==== INFORMATION PROVIDED

(** A text that decodes is the record's only text. *)
Lemma evidence_decode_inv input a :
  evidence_decode input = Ok a →
  validate a = Ok tt ∧ evidence_encode a = Ok input ∧ ∃ record, (read record).1 = Ok a.
Proof.
  intros H. unfold evidence_decode in H. apply then_ok in H as [_ H].
  apply bind_ok_inv in H as (record & _ & H). apply bind_ok_inv in H as (x & Hr & H).
  apply then_ok in H as [Hv H]. apply bind_ok_inv in H as (text & He & H).
  apply then_ok in H as [E H]. apply ret_ok_inv in H as ->.
  apply fail_if_ok, negb_false_iff, String.eqb_eq in E as ->. eauto.
Qed.

(** What the fields of a record must satisfy for its text to be read back. *)
Lemma evidence_encode_inv a text :
  evidence_encode a = Ok text →
  validate a = Ok tt ∧ text = kv_text header (fields a) ∧ (len text ≤ MAX_AUTOTUNE_EVIDENCE_BYTES)%N.
Proof.
  intros H. unfold evidence_encode in H. apply then_ok in H as [Hv H].
  apply then_ok in H as [Hl H]. apply ret_ok_inv in H as <-.
  apply fail_if_ok, N.ltb_ge in Hl. done.
Qed.

Lemma evidence_decode_encode a text :
  contains nl header = false → contains cr header = false → Forall kv_ok (fields a) →
  read (kv_line <$> fields a) = (Ok a, []) →
  evidence_encode a = Ok text → evidence_decode text = Ok a.
Proof.
  intros N1 N2 Hf Hr He. destruct (evidence_encode_inv _ _ He) as (Hv & Ht & Hl).
  unfold evidence_decode. rewrite (proj2 (N.ltb_ge _ _) Hl).
  assert (ends_with_char nl text = true) as -> by (rewrite Ht; apply kv_text_ends).
  unfold evidence_new. replace (lines text) with (header :: (kv_line <$> fields a)) by (by rewrite Ht, lines_kv).
  rewrite String.eqb_refl. cbn [negb orb fail_if mbind result_bind]. rewrite Hr.
  cbn [fst mbind result_bind]. rewrite Hv, He. simpl. by rewrite String.eqb_refl.
Qed.
(* ===== verification/RuntimePermit.v ===== *)
(** * Permits of a runtime override

    Models [RuntimeRateBounds], [RuntimePermitKind], [AbsentRuntimeBaseline],
    [RuntimeBaseline], [AutotuneRuntimePermit] and [RuntimeSnapshot] of
    [operations/autotune_runtime.rs]: what a coordinator allows a worker to do to
    an instance, and what the instance must restore afterwards. *)

From S2P Require Import Prelude RateLimits RustStr SchedRecord PercentRecord LineRecord Vocabulary RustNet CapturePolicy OperationRequest JobJournal RuntimeControl PrivateNamespace TemporaryTopology.
Local Open Scope string_scope.

(** ** [LinkKind] of [autotune.rs] *)

Inductive LinkKind := Ethernet | Pppoe | CellularLink | UnknownLink.

#[export] Instance LinkKind_eq_dec : EqDecision LinkKind.
Proof. solve_decision. Defined.

Definition LinkKind_parse : string → option LinkKind := match_str [
  ("ethernet", Ethernet);
  ("pppoe", Pppoe);
  ("cellular", CellularLink);
  ("wwan", CellularLink);
  ("unknown", UnknownLink)].

Definition LinkKind_as_str (value : LinkKind) : string :=
  match value with
  | Ethernet => "ethernet"
  | Pppoe => "pppoe"
  | CellularLink => "cellular"
  | UnknownLink => "unknown"
  end.

#[export, refine] Instance LinkKind_wire : WireName LinkKind :=
  {| wire_str := LinkKind_as_str; wire_parse := LinkKind_parse |}.
Proof. all: by intros []. Defined.

(** ** Helpers *)

Definition speedtest_unshaped_topology (direction : SpeedtestDirection) : MeasurementTopology :=
  match direction with
  | Download => RawDownload
  | Upload => RawUpload
  | Both => RawBoth
  end.

Definition valid_number (field prefix : string) : bool :=
  is_some_and (λ number, is_some_and (λ parsed, negb (parsed =? 0)%N && String.eqb (show parsed) number)
                           (parse_uint u32_max number))
    (strip_prefix prefix field).

Definition nth_field (fields : list string) (i : nat) : string := nth i fields "".

(** The [valid_shape] of [require_route_identity]. *)
Definition route_shape (fields : list string) : bool :=
  (Nat.eqb (length fields) 8 && String.eqb (nth_field fields 0) "explicit"
   && valid_number (nth_field fields 7) "ifindex=")
  || (Nat.eqb (length fields) 7 && String.eqb (nth_field fields 0) "mwan3").

Definition require_route_identity (value : string) : Res unit :=
  fail_if (String.eqb value "" || (512 <? len value)%N || any_byte is_ascii_control value)
    "runtime permit route identity is invalid" ≫= λ _,
  if contains "=" value then
    let fields := split_on "|" value in
    fail_if (negb (route_shape fields) || existsb (contains "=") (firstn 6 fields)
             || negb (valid_number (nth_field fields 6) "mask="))
      "runtime permit route identity is invalid"
  else Ok tt.

(** ** [RuntimeRateBounds] *)

Record RuntimeRateBounds := { minimum_kbps : N; maximum_kbps : N }.

#[export] Instance RuntimeRateBounds_eq_dec : EqDecision RuntimeRateBounds.
Proof. solve_decision. Defined.

Definition bounds_validate (b : RuntimeRateBounds) (direction : string) : Res unit :=
  fail_if ((b.(minimum_kbps) <? 100)%N || (b.(maximum_kbps) <? b.(minimum_kbps))%N
           || (MAX_RATE_KBPS <? b.(maximum_kbps))%N)
    (direction +:+ " runtime permit rate bounds are invalid").

Definition bounds_contains (b : RuntimeRateBounds) (value : N) : bool :=
  (b.(minimum_kbps) <=? value)%N && (value <=? b.(maximum_kbps))%N.

(** ** [RuntimePermitKind] *)

Inductive RuntimePermitKind := AutotunePermit | SpeedtestUnshaped.

#[export] Instance RuntimePermitKind_eq_dec : EqDecision RuntimePermitKind.
Proof. solve_decision. Defined.

Definition RuntimePermitKind_as_str (value : RuntimePermitKind) : string :=
  match value with AutotunePermit => "autotune" | SpeedtestUnshaped => "speedtest_unshaped" end.

Definition RuntimePermitKind_parse : string → option RuntimePermitKind :=
  match_str [("autotune", AutotunePermit); ("speedtest_unshaped", SpeedtestUnshaped)].

#[export, refine] Instance RuntimePermitKind_wire : WireName RuntimePermitKind :=
  {| wire_str := RuntimePermitKind_as_str; wire_parse := RuntimePermitKind_parse |}.
Proof. all: by intros []. Defined.

(** ** [AbsentRuntimeBaseline] *)

Record AbsentRuntimeBaseline := {
  ab_planned_sqm_section : string;
  ab_target_interface : string;
  ab_target_ifindex : N;
  ab_route_fingerprint : string;
  ab_config_fingerprint : string;
  ab_sqm_fingerprint : string;
  ab_kernel_topology_fingerprint : string;
  ab_kernel_namespace_seed : string;
}.

#[export] Instance AbsentRuntimeBaseline_eq_dec : EqDecision AbsentRuntimeBaseline.
Proof. solve_decision. Defined.

Definition i32_max : N := 2147483647.
Definition permit_schema_of_header (header : string) : Res N :=
  ok_or (match_str [(permit_header 7, 7%N); (permit_header 6, 6%N); (permit_header 5, 5%N);
                    (permit_header 4, 4%N); (permit_header 3, 3%N)] header)
    "runtime permit record header is invalid".

Definition permit_decode (input : string) : Res AutotuneRuntimePermit :=
  schema ← permit_schema_of_header (default "" (head (lines input)));
  record ← runtime_new input (permit_header schema);
  permit ← (read_permit schema record).1;
  permit_validate permit ≫= λ _,
  text ← permit_encode_for_schema schema permit;
  fail_if (negb (String.eqb text input)) "runtime permit record is not canonical" ≫= λ _,
  mret permit.

(** ** Lemmas: a written record is read back *)

(** A key that cannot be confused with its value or break its line. *)
Definition key_clean (k : string) : bool := negb (contains "=" k) && all_bytes kv_byte k.

Lemma check_fields_ok fields :
  check_fields fields = Ok tt → Forall (λ f, contains nl f.2 = false ∧ contains cr f.2 = false) fields.
Proof.
  induction fields as [| [name value] fields IH]; [constructor |].
  cbn [check_fields]. rewrite then_ok, fail_if_ok. intros [H Hf].
  apply orb_false_iff in H as [_ H]. constructor; [| by apply IH]. cbn [snd].
  clear -H. induction value as [| a s IH]; [done |].
  unfold any_byte in *. cbn [all_bytes] in H. apply negb_false_iff, andb_true_iff in H as [H Hs].
  apply negb_true_iff, orb_false_iff in H as [[H1 H2]%orb_false_iff _].
  rewrite !contains_cons, (Ascii.eqb_sym nl), (Ascii.eqb_sym cr), H1, H2.
  by apply IH, negb_false_iff.
Qed.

========

- WHAT NEEDS TO BE DONE
Starting with the line that holds "assert (ends_with_char nl" and ending with the line that holds "an instance, and", retype every line in the data above exactly, and nothing else.

- OUTPUT FOR THIS EXERCISE
  assert (ends_with_char nl text = true) as -> by (rewrite Ht; apply kv_text_ends).
  unfold evidence_new. replace (lines text) with (header :: (kv_line <$> fields a)) by (by rewrite Ht, lines_kv).
  rewrite String.eqb_refl. cbn [negb orb fail_if mbind result_bind]. rewrite Hr.
  cbn [fst mbind result_bind]. rewrite Hv, He. simpl. by rewrite String.eqb_refl.
Qed.
(* ===== verification/RuntimePermit.v ===== *)
(** * Permits of a runtime override

    Models [RuntimeRateBounds], [RuntimePermitKind], [AbsentRuntimeBaseline],
    [RuntimeBaseline], [AutotuneRuntimePermit] and [RuntimeSnapshot] of
    [operations/autotune_runtime.rs]: what a coordinator allows a worker to do to
    an instance, and what the instance must restore afterwards. *)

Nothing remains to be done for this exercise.